Introduction to Robust Statistics

Awareness of outliers in some form or another has existed for at least 2000 years. Thucydides, in his third book about the Peloponnesian War (III 20, 3-4), describes how the Plataeans used in 428 BC concepts of robust statistics in order to estimate the height of the ladder which was needed to overcome the fortifications built by the Peloponnesians and the Boeotians who were besieging their city.

"The same winter the Plataeans, who were still being besieged by the Peloponnesians and Boeotians, distressed by the failure of their provisions, and seeing no hope of relief from Athens, nor any other means of safety, formed a scheme with the Athenians besieged with them for escaping, if possible, by forcing their way over the enemy's walls; the attempt having been suggested by Theaenetus, son of Tolmides, a soothsayer, and Eupompides, son of Daimachus, one of their generals. At first all were to join: afterwards, half hung back, thinking the risk great; about two hundred and twenty, however, voluntarily persevered in the attempt, which was carried out in the following way. Ladders were made to match the height of the enemy's wall, which they measured by the layers of bricks, the side turned towards them not being thoroughly whitewashed. These were counted by many persons at once; and though some might miss the right calculation, most would hit upon it, particularly as they counted over and over again, and were no great way from the wall, but could see it easily enough for their purpose. The length required for the ladders was thus obtained, being calculated from the breadth of the brick”.

This simple example, which has been brought to our attention by Spyros Arsenis (EC, JRC), shows that robustness of statistical methods in the sense of insensitivity to grossly wrong measurements is probably as old as the experimental approach to science.

Already a century and a half ago Edgeworth stated that "The method of Least Squares is seen to be our best course when we have thrown overboard a certain portion of our data – a sort of sacrifice which often has to be made by those who sail upon the stormy seas of Probability”.

Providing sound methods for the analysis of data gathered through experimentation or observation is the goal of robust statistics.
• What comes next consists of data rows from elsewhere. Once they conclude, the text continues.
Definition mark_pack (user_pack : Pack) (obs : Obs) : result Obs :=
  foldM (fun obs '(slot_i, cid) =>
           match cid with
           | Some c =>
               if decide (45 + slot_i < 60) then set_one obs (45 + slot_i) c else Ok obs
           | None => Ok obs
           end)
        (enumerate user_pack) obs.

Definition _build_observation (s : DraftEnv) : result Obs :=
  match mark_picks (user_picks s) (zeros 60 (num_cards_total s)) with
  | Raise e => Raise e
  | Ok obs =>
      if done_drafting s then Ok obs
      else
        match seat_pack 0 s with
        | Raise e => Raise e
        | Ok (_, user_pack) => mark_pack user_pack obs
        end
  end.

Definition slot_filled (c : option nat) : bool :=
  match c with Some _ => true | None => false end.

Definition get_mask (s : DraftEnv) : result (list bool) :=
  if done_drafting s then Ok (replicate 15 false)
  else
    match seat_pack 0 s with
    | Raise e => Raise e
    | Ok (_, user_pack) => Ok (slot_filled <$> user_pack)
    end.

(** *** [_populate_basic_land_ids] *)

(** The color whose basic land has exactly this color identity. *)
Definition land_color (ci : list string) : option Color.t :=
  if decide (ci = ["W"]) then Some Color.W
  else if decide (ci = ["U"]) then Some Color.U
  else if decide (ci = ["B"]) then Some Color.B
  else if decide (ci = ["R"]) then Some Color.R
  else if decide (ci = ["G"]) then Some Color.G
  else None.

Definition populate_land (land_id : nat) : M DraftEnv unit :=
  let* cci := gets card_color_identity in
  match cci !! land_id with
  | None => raise KeyError
  | Some ci =>
      match land_color ci with
      | Some c =>
          modify (fun s => set_basic_land_ids (cset (basic_land_ids s) c (Some land_id)) s)
      | None => ret tt
      end
  end.

Definition _populate_basic_land_ids : M DraftEnv unit :=
  let* pools := gets rarity_pools in
  for_each (basic_land pools) populate_land.

(** *** [reset] *)

(** [[self.make_pack() for __ in range(n)]] *)
Fixpoint make_packs (n : nat) : M DraftEnv (list Pack) :=
  match n with
  | 0 => ret []
  | S n' =>
      let* p := make_pack in
      let* ps := make_packs n' in
      ret (p :: ps)
  end.

Definition append_round (round_packs : list Pack) (s : DraftEnv) : DraftEnv :=
  set_all_packs_by_round ((fun packs => packs ++ [round_packs]) <$> all_packs_by_round s) s.

(** [gymnasium.error.Error] *)
Definition GymError : exn := PyExc "Error".
Lemma rank_labels_min (e : entry) (labels : list str) :
  forall seen best_label min_cost,
    match best_label, min_cost with
    | None, None => forall label, In label seen -> label_cost cfg e label = None
    | Some best, Some m =>
        In best seen /\ label_cost cfg e best = Some m /\
        forall label c, In label seen -> label_cost cfg e label = Some c -> (m <= c)%R
    | _, _ => False
    end ->
    is_min_label (label_cost cfg e) (seen ++ labels)
                 (rank_labels cfg e labels best_label min_cost).
Proof.
  induction labels as [|label labels IH]; intros seen best_label min_cost Hinv.
  - rewrite app_nil_r. simpl. unfold is_min_label.
    destruct best_label as [best|], min_cost as [m|]; try contradiction.
    + destruct Hinv as (Hin & Hcost & Hmin). split; [assumption|]. now exists m.
    + assumption.
  - replace (seen ++ label :: labels) with ((seen ++ [label]) ++ labels)
      by (now rewrite <- app_assoc).
    cbn [rank_labels].
    destruct (label_cost cfg e label) as [cost|] eqn:Ecost.
    + destruct best_label as [best|], min_cost as [m|]; try contradiction.
      * destruct Hinv as (Hin & Hcost & Hmin).
        pose proof (label_cost_pos _ _ _ Hcost) as Hm.
        destruct (improves cost (Some m)) eqn:Eimp.
        -- apply improves_lt in Eimp; [|assumption].
           apply IH. split; [apply in_or_app; right; now left|].
           split; [assumption|].
           intros l c Hl Hc. apply in_app_or in Hl as [Hl|[<-|[]]].
           ++ specialize (Hmin l c Hl Hc). lra.
           ++ rewrite Ecost in Hc. inversion Hc. lra.
        -- assert (Hge : (m <= cost)%R).
           { destruct (Rle_or_lt m cost) as [H|H]; [assumption|].
             apply (improves_lt cost m Hm) in H. congruence. }
           apply IH. split; [apply in_or_app; now left|].
           split; [assumption|].
           intros l c Hl Hc. apply in_app_or in Hl as [Hl|[<-|[]]].
           ++ exact (Hmin l c Hl Hc).
           ++ rewrite Ecost in Hc. inversion Hc. lra.
      * cbn [improves]. apply IH.
        split; [apply in_or_app; right; now left|]. split; [assumption|].
        intros l c Hl Hc. apply in_app_or in Hl as [Hl|[<-|[]]].
        -- rewrite (Hinv l Hl) in Hc. discriminate.
        -- rewrite Ecost in Hc. inversion Hc. lra.
    + apply IH.
      destruct best_label as [best|], min_cost as [m|]; try contradiction.
      * destruct Hinv as (Hin & Hcost & Hmin).
        split; [apply in_or_app; now left|]. split; [assumption|].
        intros l c Hl Hc. apply in_app_or in Hl as [Hl|[<-|[]]].
        -- exact (Hmin l c Hl Hc).
        -- congruence.
      * intros l Hl. apply in_app_or in Hl as [Hl|[<-|[]]]; [now apply Hinv|assumption].
Qed.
This is how Stephan Morgenthaler (2007) opens his magisterial survey of robust statistics. We are grateful to him for having accepted to use an excerpt of his survey as an introduction to the history and prospects of the statistical field addressed by the FSDA toolbox. It would have been hard to achieve the same incisiveness and insight that distinguish all his contributions. On the other hand, the help pages of a software library are not the most appropriate medium to enrich with a new item to the long list of good surveys that robust statistics already exhibits. The rest of this page quotes, in blue text, Stephan's views. For a complete picture, we warmly recommend reading the original paper, which includes the views of several authoritative discussants (Christophe Croux, Peter Filzmoser, Laurie Davies, Ursula Gather, Ricardo A. Maronna, Victor J. Yohai, Hannu Oja, Frank Critchley, Daniel Pena, Peter J. Rousseeuw, Stefan Van Aelst, Anthony C. Atkinson, Marco Riani and Andrea Cerioli).

The first generation of robustness dealt mainly with outlier nomination, formal outlier rejection tools, and graphical methods that could help in spotting outliers. This may seem an easy task, but is in reality not so. For complex data types encountered in multiple regressions or multivariate estimation, finding the outliers can be overwhelming.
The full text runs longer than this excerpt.